What you have to do —
Write out all of the data again, exactly as it reads.

Provided records section start

(* ===== verification/RaftMoves.v ===== *)
(** * Raft: every move keeps the invariant of the history *)

From S2P Require Import Prelude Wire RaftTypes RaftGhost.

Section moves.
Context (voters : list nat).
Implicit Types (g : history) (T : Z) (n c : nat).

Lemma upd_inv {A B} `{EqDecision A} (f : A → B) a b x y :
  upd f a b x = y → (x = a ∧ b = y) ∨ (x ≠ a ∧ f x = y).
Proof. unfold upd. case_decide; auto. Qed.

(** Case analysis on whether an updated point is the one looked up. *)
Ltac point H :=
  apply upd_inv in H as [[[= -> ->] H]|[?Hd H]];
  [rewrite ?upd_eq; try injection H as <-|rewrite ?(upd_ne _ _ _ _ Hd)].

(** Name the history in the goal. *)
Ltac name_history g' :=
  match goal with
  | |- ginv _ ?h => let h' := eval red in h in change h with h'; set (g' := h')
  end.

(** Moves that leave elections and leader logs alone: roots and superseding
    leaders carry over. *)
Lemma same_rooted g g' l :
  g_elec g' = g_elec g → g_llog g' = g_llog g → well_rooted g l → well_rooted g' l.
Proof. intros He Hl. by apply well_rooted_grows, grows_refl_elec. Qed.

Lemma same_superseded g g' T T1 T2 p :
  g_elec g' = g_elec g → (T1 ≤ T2)%Z → superseded g T T1 p → superseded g' T T2 p.
Proof. intros He Ht (T0 & c & l & HT & Hc & Hp). exists T0, c, l. rewrite He. split; [lia|done]. Qed.

Lemma upd_cases_term (f : nat → Z) n T m : (f n ≤ T)%Z → (f m ≤ upd f n T m)%Z.
Proof. intros HT. unfold upd. case_decide; subst; lia. Qed.

Lemma move_term_ginv g n T :
  ginv voters g → (g_term g n ≤ T)%Z →
  ginv voters (set_term g n T).
Proof.
  intros Hg HT. pose proof (λ m, upd_cases_term (g_term g) n T m HT) as Hmono.
  split; simpl.
  - intros m. pose proof (gi_term _ _ Hg m). pose proof (Hmono m). lia.
  - intros m T1 c Hv. pose proof (gi_vote_term _ _ Hg _ _ _ Hv). pose proof (Hmono m). lia.
  - apply (gi_vote _ _ Hg).
  - intros m T1 b Hb. exact (gi_vlog_rooted _ _ Hg _ _ _ Hb).
  - apply (gi_vlog_vote _ _ Hg).
  - apply (gi_early _ _ Hg).
  - intros c T1 l Hc. destruct (gi_cand_term _ _ Hg _ _ _ Hc). pose proof (Hmono c). split; [lia|done].
  - apply (gi_cand_old _ _ Hg).
  - intros c T1 l Hc. exact (gi_cand_rooted _ _ Hg _ _ _ Hc).
  - intros c T1 l Hc Ht He. apply (gi_cand_log _ _ Hg c T1 l Hc); [|done].
    pose proof (gi_cand_term _ _ Hg _ _ _ Hc) as [? _]. pose proof (Hmono c). lia.
  - apply (gi_elec_old _ _ Hg).
  - intros T1 c l He. exact (gi_elec_rooted _ _ Hg _ _ _ He).
  - apply (gi_elec _ _ Hg).
  - apply (gi_llog _ _ Hg).
  - intros T1 c l He Ht. apply (gi_leader_log _ _ Hg T1 c l He).
    destruct (gi_elec _ _ Hg _ _ _ He) as [(l0 & Hc & _) _].
    pose proof (gi_cand_term _ _ Hg _ _ _ Hc) as [? _]. pose proof (Hmono c). lia.
  - intros m. exact (gi_rooted _ _ Hg m).
  - intros m k Hk. pose proof (gi_log_term _ _ Hg m k Hk). pose proof (Hmono m). lia.
  - intros m T1 Ha. destruct (gi_ack _ _ Hg m T1 Ha) as (? & ? & ?). pose proof (Hmono m).
    split; [done|]. split; [lia|done].
  - intros m T1 k Hk Ht. destruct (gi_ack_log _ _ Hg m T1 k Hk Ht) as [?|Hs]; [by left|right].
    eapply same_superseded; [|apply Hmono|exact Hs]; done.
  - intros m T1 k T2 c Hk Ht Hv HT12.
    destruct (gi_ack_vote _ _ Hg m T1 k T2 c Hk Ht Hv HT12) as [?|Hs]; [by left|right].
    eapply same_superseded; [| |exact Hs]; [done|simpl; lia].
  - apply (gi_commit _ _ Hg).
Qed.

Provided records section end

Exercise response —
(* ===== verification/RaftMoves.v ===== *)
(** * Raft: every move keeps the invariant of the history *)

From S2P Require Import Prelude Wire RaftTypes RaftGhost.

Section moves.
Context (voters : list nat).
Implicit Types (g : history) (T : Z) (n c : nat).

Lemma upd_inv {A B} `{EqDecision A} (f : A → B) a b x y :
  upd f a b x = y → (x = a ∧ b = y) ∨ (x ≠ a ∧ f x = y).
Proof. unfold upd. case_decide; auto. Qed.

(** Case analysis on whether an updated point is the one looked up. *)
Ltac point H :=
  apply upd_inv in H as [[[= -> ->] H]|[?Hd H]];
  [rewrite ?upd_eq; try injection H as <-|rewrite ?(upd_ne _ _ _ _ Hd)].

(** Name the history in the goal. *)
Ltac name_history g' :=
  match goal with
  | |- ginv _ ?h => let h' := eval red in h in change h with h'; set (g' := h')
  end.

(** Moves that leave elections and leader logs alone: roots and superseding
    leaders carry over. *)
Lemma same_rooted g g' l :
  g_elec g' = g_elec g → g_llog g' = g_llog g → well_rooted g l → well_rooted g' l.
Proof. intros He Hl. by apply well_rooted_grows, grows_refl_elec. Qed.

Lemma same_superseded g g' T T1 T2 p :
  g_elec g' = g_elec g → (T1 ≤ T2)%Z → superseded g T T1 p → superseded g' T T2 p.
Proof. intros He Ht (T0 & c & l & HT & Hc & Hp). exists T0, c, l. rewrite He. split; [lia|done]. Qed.

Lemma upd_cases_term (f : nat → Z) n T m : (f n ≤ T)%Z → (f m ≤ upd f n T m)%Z.
Proof. intros HT. unfold upd. case_decide; subst; lia. Qed.

Lemma move_term_ginv g n T :
  ginv voters g → (g_term g n ≤ T)%Z →
  ginv voters (set_term g n T).
Proof.
  intros Hg HT. pose proof (λ m, upd_cases_term (g_term g) n T m HT) as Hmono.
  split; simpl.
  - intros m. pose proof (gi_term _ _ Hg m). pose proof (Hmono m). lia.
  - intros m T1 c Hv. pose proof (gi_vote_term _ _ Hg _ _ _ Hv). pose proof (Hmono m). lia.
  - apply (gi_vote _ _ Hg).
  - intros m T1 b Hb. exact (gi_vlog_rooted _ _ Hg _ _ _ Hb).
  - apply (gi_vlog_vote _ _ Hg).
  - apply (gi_early _ _ Hg).
  - intros c T1 l Hc. destruct (gi_cand_term _ _ Hg _ _ _ Hc). pose proof (Hmono c). split; [lia|done].
  - apply (gi_cand_old _ _ Hg).
  - intros c T1 l Hc. exact (gi_cand_rooted _ _ Hg _ _ _ Hc).
  - intros c T1 l Hc Ht He. apply (gi_cand_log _ _ Hg c T1 l Hc); [|done].
    pose proof (gi_cand_term _ _ Hg _ _ _ Hc) as [? _]. pose proof (Hmono c). lia.
  - apply (gi_elec_old _ _ Hg).
  - intros T1 c l He. exact (gi_elec_rooted _ _ Hg _ _ _ He).
  - apply (gi_elec _ _ Hg).
  - apply (gi_llog _ _ Hg).
  - intros T1 c l He Ht. apply (gi_leader_log _ _ Hg T1 c l He).
    destruct (gi_elec _ _ Hg _ _ _ He) as [(l0 & Hc & _) _].
    pose proof (gi_cand_term _ _ Hg _ _ _ Hc) as [? _]. pose proof (Hmono c). lia.
  - intros m. exact (gi_rooted _ _ Hg m).
  - intros m k Hk. pose proof (gi_log_term _ _ Hg m k Hk). pose proof (Hmono m). lia.
  - intros m T1 Ha. destruct (gi_ack _ _ Hg m T1 Ha) as (? & ? & ?). pose proof (Hmono m).
    split; [done|]. split; [lia|done].
  - intros m T1 k Hk Ht. destruct (gi_ack_log _ _ Hg m T1 k Hk Ht) as [?|Hs]; [by left|right].
    eapply same_superseded; [|apply Hmono|exact Hs]; done.
  - intros m T1 k T2 c Hk Ht Hv HT12.
    destruct (gi_ack_vote _ _ Hg m T1 k T2 c Hk Ht Hv HT12) as [?|Hs]; [by left|right].
    eapply same_superseded; [| |exact Hs]; [done|simpl; lia].
  - apply (gi_commit _ _ Hg).
Qed.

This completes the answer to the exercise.